The Inheritance

Amy Boesky and her sisters watched their vibrant, tough-minded mother succumb to a deadly genetic disease and feared they would suffer a similar fate. They didn’t know that their mother had bequeathed them a gift as precious as life itself

by Amy Boesky
mother daughter image

Saturday, when other kids played Little League or rode hardscrabble on two-wheelers, wasa day of unrest in my family. My father worked half the weekend, and my mother was loath to relax without him. During the week, she taught history; Saturdays, while he saw patients, she cleaned the house with the speed and intensity of an EMT. Hampers were heaved into the laundry room, counters scoured, chairs pulled back for the whorl and tempest of her vacuum.

Cleaning revealed my mother’s ambivalence toward the material world. On the one hand, she could be its deepest advocate. She loved organizing. The slightest stain intrigued the problem solver in her. On the other hand, objects could break or disappoint. “It’s just a thing,” she’d say dismissively when we wept over a broken toy or a frayed sweater.

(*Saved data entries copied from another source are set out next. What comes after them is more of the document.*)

(** On the sample without the order that has no identifier, with SP
    selected: SP has three orders, a late delivery, a canceled delay
    and a delivery on time; the rate is 100 times 1/3, where the ratio
    of SP counts two of the three. *)
Lemma avg_total_delay_counts_witness :
  map Stats.region Sample.table_clean = region_stats Sample.df_clean
  /\ avg_total_delay (filtered_data Sample.table_clean ["SP"%string])
     = SFmul 53 1024
         (SFdiv 53 1024 (binary_normalize 53 1024 1 0 false)
            (binary_normalize 53 1024 3 0 false))
         (binary_normalize 53 1024 100 0 false)
  /\ (0 <= 1 <= 3)%Z.
Proof.
  assert (Hdata : map Stats.region Sample.table_clean = region_stats Sample.df_clean)
    by reflexivity.
  split; [exact Hdata|].
  destruct (@avg_total_delay_counts
              [Sample.o1; Sample.o3; Sample.o4; Sample.o5; Sample.o6]
              Sample.customers Sample.order_items Sample.table_clean
              ["SP"%string] Hdata) as (_ & _ & Hrate & Hbound).
  split.
  - rewrite Hrate. vm_compute. reflexivity.
  - assert (Hid : forall r,
              In r (process_data
                      [Sample.o1; Sample.o3; Sample.o4; Sample.o5; Sample.o6]
                      Sample.customers Sample.order_items) ->
              in_shown (filtered_data Sample.table_clean ["SP"%string]) r = true ->
              Df.order_id r <> None).
    { intros r Hr _.
      repeat (destruct Hr as [<-|Hr]; [discriminate|]). contradiction. }
    specialize (Hbound Hid). vm_compute in Hbound. vm_compute. exact Hbound.
Defined.

(** ** The sidebar options *)

Lemma in_unique (x : string) (l : list string) : In x (unique l) <-> In x l.
Proof.
  induction l as [|a l IH]; simpl; [tauto|].
  rewrite filter_In, IH, negb_true_iff.
  destruct (String.eqb_spec a x) as [->|Hne]; intuition congruence.
Qed.

Lemma nodup_unique (l : list string) : NoDup (unique l).
Proof.
  induction l as [|a l IH]; simpl; constructor.
  - rewrite filter_In, String.eqb_refl. simpl. intros [_ H]. discriminate H.
  - now apply NoDup_filter.
Qed.

Lemma filter_keeps_all {A : Type} (p : A -> bool) (l : list A) :
  (forall a, In a l -> p a = true) -> filter p l = l.
Proof.
  induction l as [|a l IH]; simpl; intros H; [reflexivity|].
  rewrite (H a) by now left. f_equal. apply IH. intros; apply H; now right.
Qed.

Lemma filter_idem {A : Type} (p : A -> bool) (l : list A) :
  filter p (filter p l) = filter p l.
Proof.
  apply filter_keeps_all. intros a Ha. apply filter_In in Ha. tauto.
Qed.

(** X11.  The options of the multiselect are the states of the table,
    each once.  Selecting all of them shows the same table as selecting
    none; filtering twice by a selection is filtering once; and a
    non-empty selection among the options, which is what the
    multiselect returns, shows a table that is not empty and whose
    states are the selected ones. *)
Theorem filtered_data_options (data : list Stats.row) :
  NoDup (state_options data)
  /\ (forall s, In s (state_options data) <-> exists r, In r data /\ state_of r = s)
  /\ filtered_data data (state_options data) = data
  /\ (forall selected_states,
        filtered_data (filtered_data data selected_states) selected_states
        = filtered_data data selected_states)
  /\ (forall selected_states,
        selected_states <> [] ->
        incl selected_states (state_options data) ->
        filtered_data data selected_states <> []
        /\ (forall s, In s selected_states <->
                      exists r, In r (filtered_data data selected_states)
                                /\ state_of r = s)).
Proof.
  assert (Hopt : forall s, In s (state_options data) <->
                           exists r, In r data /\ state_of r = s).
  { intros s. unfold state_options. rewrite in_unique, in_map_iff.
    split; intros (r & H1 & H2); now exists r. }
  split; [apply nodup_unique|]. split; [exact Hopt|]. split; [|split].
  - unfold state_options.
    destruct (unique (map state_of data)) as [|s ss] eqn:E; [reflexivity|].
    unfold filtered_data. apply filter_keeps_all. intros r Hr.
    apply existsb_exists. exists (state_of r). split; [|apply String.eqb_refl].
    rewrite <- E. apply in_unique. now apply in_map.
  - intros [|s ss]; [reflexivity|]. apply filter_idem.
  - intros [|s0 ss] Hne Hincl; [congruence|].
    assert (Hshown : forall s, In s (s0 :: ss) ->
              exists r, In r (filtered_data data (s0 :: ss)) /\ state_of r = s).
    { intros s Hs. destruct (proj1 (Hopt s) (Hincl s Hs)) as (r & Hr & Hst).
      exists r. split; [|exact Hst]. unfold filtered_data. apply filter_In.
      split; [exact Hr|]. apply existsb_exists. exists s.
      split; [exact Hs|]. rewrite Hst. apply String.eqb_refl. }
    split.
    + destruct (Hshown s0 (or_introl eq_refl)) as (r & Hr & _).
      intros Hempty. rewrite Hempty in Hr. contradiction.
    + intros s. split; [apply Hshown|].
      intros (r & Hr & Hst). unfold filtered_data in Hr. apply filter_In in Hr.
      destruct Hr as [_ Hr]. apply existsb_exists in Hr.
      destruct Hr as (x & Hx & Heq). apply String.eqb_eq in Heq. congruence.
Qed.

(** SP and AL are two of the three options of the sample table; the
    table shown has a row of SP. *)
Lemma filtered_data_options_witness :
  incl ["SP"; "AL"]%string (state_options Sample.table)
  /\ filtered_data Sample.table ["SP"; "AL"]%string <> []
  /\ exists r, In r (filtered_data Sample.table ["SP"; "AL"]%string)
               /\ state_of r = "SP"%string.
Proof.
  assert (Hincl : incl ["SP"; "AL"]%string (state_options Sample.table)).
  { intros s [<-|[<-|[]]]; vm_compute; tauto. }
  assert (Hne : ["SP"; "AL"]%string <> []) by discriminate.
  destruct (proj2 (proj2 (proj2 (proj2 (filtered_data_options Sample.table))))
              ["SP"; "AL"]%string Hne Hincl) as [Hshown Hstates].
  split; [exact Hincl|]. split; [exact Hshown|].
  apply (proj1 (Hstates "SP"%string)). left. reflexivity.
Defined.

(** ** The stacked delay chart *)

Lemma zsum_app (l1 l2 : list Z) : zsum (l1 ++ l2) = (zsum l1 + zsum l2)%Z.
Proof.
  induction l1 as [|x l1 IH]; [reflexivity|].
  cbn [app]. rewrite !zsum_cons, IH. lia.
Qed.

Lemma label_indicator (r : Df.row) :
  (Z.b2z (is_label (Df.delay_intensity r) D1_3)
   + Z.b2z (is_label (Df.delay_intensity r) D4_7)
   + Z.b2z (is_label (Df.delay_intensity r) D7_plus)
   = Z.b2z (has_category r))%Z.
Proof.
  unfold has_category. destruct (Df.delay_intensity r) as [[| |]|]; reflexivity.
Qed.

Lemma bucket_sum_of_group (g : list Df.row) :
  (bsum (map (fun r => is_label (Df.delay_intensity r) D1_3) g)
   + bsum (map (fun r => is_label (Df.delay_intensity r) D4_7) g)
   + bsum (map (fun r => is_label (Df.delay_intensity r) D7_plus) g)
   = bsum (map has_category g))%Z.
Proof.
  induction g as [|r g IH]; [reflexivity|].
  cbn [map]. rewrite !bsum_cons. pose proof (label_indicator r). lia.
Qed.

Lemma bars_of_region (df : list Df.row) (row : Region.row) :
  In row (region_stats df) ->
  (Agg.delay_1_3 (Region.agg row) + Agg.delay_4_7 (Region.agg row)
   + Agg.delay_7_plus (Region.agg row)
   = count_if has_category (group_rows (Agg.customer_state (Region.agg row)) df))%Z.
Proof.
  intros Hrow. apply in_region_stats in Hrow. destruct Hrow as (s & _ & ->).
  cbn [Region.agg add_ratios agg_group Agg.customer_state Agg.delay_1_3
       Agg.delay_4_7 Agg.delay_7_plus].
  now rewrite bucket_sum_of_group, bsum_map_count.
Qed.

Lemma melt_total (shown : list Stats.row) :
  zsum (map Melted.count (delay_intensity_df shown))
  = zsum (map (fun r => (bucket_count D1_3 r + bucket_count D4_7 r
                         + bucket_count D7_plus r)%Z) shown).
Proof.
  unfold delay_intensity_df. cbn [flat_map].
  rewrite app_nil_r, !map_app, !zsum_app, !map_map. cbn [Melted.count].
  rewrite (zsum_map_add (fun r => (bucket_count D1_3 r + bucket_count D4_7 r)%Z)
             (bucket_count D7_plus)),
          (zsum_map_add (bucket_count D1_3) (bucket_count D4_7)).
  rewrite Z.add_assoc. reflexivity.
Qed.

(** X12.  The frame behind the stacked delay chart has three rows per
    shown region, one per bucket.  The bars of a region stack to the
    number of rows of the frame that have that state and a delay
    category, and so does the chart as a whole; with the whole table
    shown, the chart counts every row of the frame that has a state and
    a category. *)
Theorem delay_intensity_df_totals (df : list Df.row) (data : list Stats.row)
    (selected_states : list string) :
  map Stats.region data = region_stats df ->
  let shown := filtered_data data selected_states in
  List.length (delay_intensity_df shown) = (3 * List.length shown)%nat
  /\ (forall r, In r shown ->
        (bucket_count D1_3 r + bucket_count D4_7 r + bucket_count D7_plus r
         = count_if has_category (group_rows (state_of r) df))%Z)
  /\ zsum (map Melted.count (delay_intensity_df shown))
     = zsum (map (fun r => count_if has_category (group_rows (state_of r) df)) shown)
  /\ zsum (map Melted.count (delay_intensity_df data))
     = count_if (fun r => match Df.customer_state r with
                          | Some _ => has_category r
                          | None => false
                          end) df.
Proof.
  intros Hdata shown.
  assert (Hbar : forall r, In r data ->
            (bucket_count D1_3 r + bucket_count D4_7 r + bucket_count D7_plus r
             = count_if has_category (group_rows (state_of r) df))%Z).
  { intros r Hr. unfold bucket_count, state_of. apply bars_of_region.
    rewrite <- Hdata. now apply in_map. }
  split; [|split; [|split]].
  - unfold delay_intensity_df. cbn [flat_map].
    rewrite !length_app, !length_map. simpl. lia.
  - intros r Hr. apply Hbar. eapply filtered_data_incl. exact Hr.
  - rewrite melt_total. f_equal. apply map_ext_in. intros r Hr.
    apply Hbar. eapply filtered_data_incl. exact Hr.
  - rewrite melt_total, <- region_sum_conservation.
    rewrite (map_ext_in _ _ _ Hbar).
    rewrite <- (map_map Stats.region
                  (fun row => count_if has_category
                                (group_rows (Agg.customer_state (Region.agg row)) df))).
    rewrite Hdata. unfold region_stats, aggregate. rewrite !map_map.
    f_equal. apply map_ext. intros s. simpl. now rewrite bsum_map_count.
Qed.

(** On the sample, one order of AL has a category and one of SP. *)
Lemma delay_intensity_df_totals_witness :
  List.length (delay_intensity_df (filtered_data Sample.table ["AL"%string])) = 3%nat
  /\ zsum (map Melted.count (delay_intensity_df Sample.table)) = 2%Z.
Proof.
  assert (H : map Stats.region Sample.table = region_stats Sample.df) by reflexivity.
  split.
  - exact (proj1 (@delay_intensity_df_totals Sample.df Sample.table
                    ["AL"%string] H)).
  - rewrite (proj2 (proj2 (proj2 (@delay_intensity_df_totals Sample.df Sample.table
                                    [] H)))).
    reflexivity.
Defined.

Things didn’t last. Focus on what does, she told us.

What lasts?

My sisters and I knew things could be fragile, but so could people. We had the evidence in the hallway upstairs: rows of family pictures, ghosts from generations past. My mother’s mother, Sylvia, with her flaxen hair and steady gaze. Sylvia’s younger sister, Pody, darker, slightly somber. Both dead in their early forties from ovarian cancer, the disease my parents talked about when Sara, Julie and I pretended to be asleep. Their hushed voices rising and falling. Would my mother get it too? What could they do to prevent it? To protect us? They talked about surgery, about “medical options.” We didn’t understand, but we sensed something sad in my mother—a strand of melancholy woven through her ebullience. A certain tentativeness, as if—like someone stepping onto a rope bridge—she feared the world wouldn’t hold her weight.

Maybe all that cleaning was her way of keeping disorder at bay. The pleasure of things gleaming and put back into place, nothing “out.” But if my mother’s goal was to combat disorder, ours was to embrace it. She’d leave the rumpled bedsheets in piles upstairs and, by unspoken agreement, allotted us that time—before she came back up to make the beds—to do what we wanted. Stretch the sheets across chairs to build forts. Trail them behind us in makeshift three-personed weddings. Sometimes we’d strip down to our underwear and use the sheets for dress-
up. We’d wind and knot them into ball gowns, drape our heads in -pillowcase-veils. For that furtive hour, while the vacuum whined below and the world stilled outside, my sisters and I became something other than ourselves. We were Nefertiti and her slaves; we were Amy and Meg and Jo from Little Women, alternating scenes of penury with our own elaborate nuptials; we were Ahab and his angry crew, sheets flapping like sails. We were ghosts, desolate and unmoored.

When my mother came up to gather the sheets for washing, she’d let herself collapse for a few minutes, breathless, laughing, her mood lightened. We’d put on shows for her, traipsing up and down the hallway, and it felt as if Sylvia and Pody were watching us too, their expressions frozen between meditation and mirth.

Our witnesses, our benefactors. Protecting us from what came next.

Once in a while, before my mother made the bed again in the master bedroom, she’d take out her jewelry box and show us what she was saving for us. We knew better than to ask. But when the box came out, we’d leap to her side.

Those were the times I loved best.

Her jewelry—there wasn’t much—had all been Sylvia’s. We knew each piece by heart, like talismans, smooth from years of wearing, etched with history and love. The strand of pearls Sylvia got from her father, Meyer, when she turned 16. The dimpled gold seal on a thin chain from Meyer’s brief stint in a local guild. A small ruby surrounded with seed-size diamonds that had once dangled from Aunt Pody’s charm bracelet. These pieces were like relics, and we pored over them together, rubbing them as if somehow their presence might wipe the wistfulness from my mother’s eyes.

We knew better than to ask to try anything on.

There were three necklaces, each laid neatly in its own velvet drawer, and my mother made no secret of her plans. There would be one for each of us, a present on our 16th birthdays.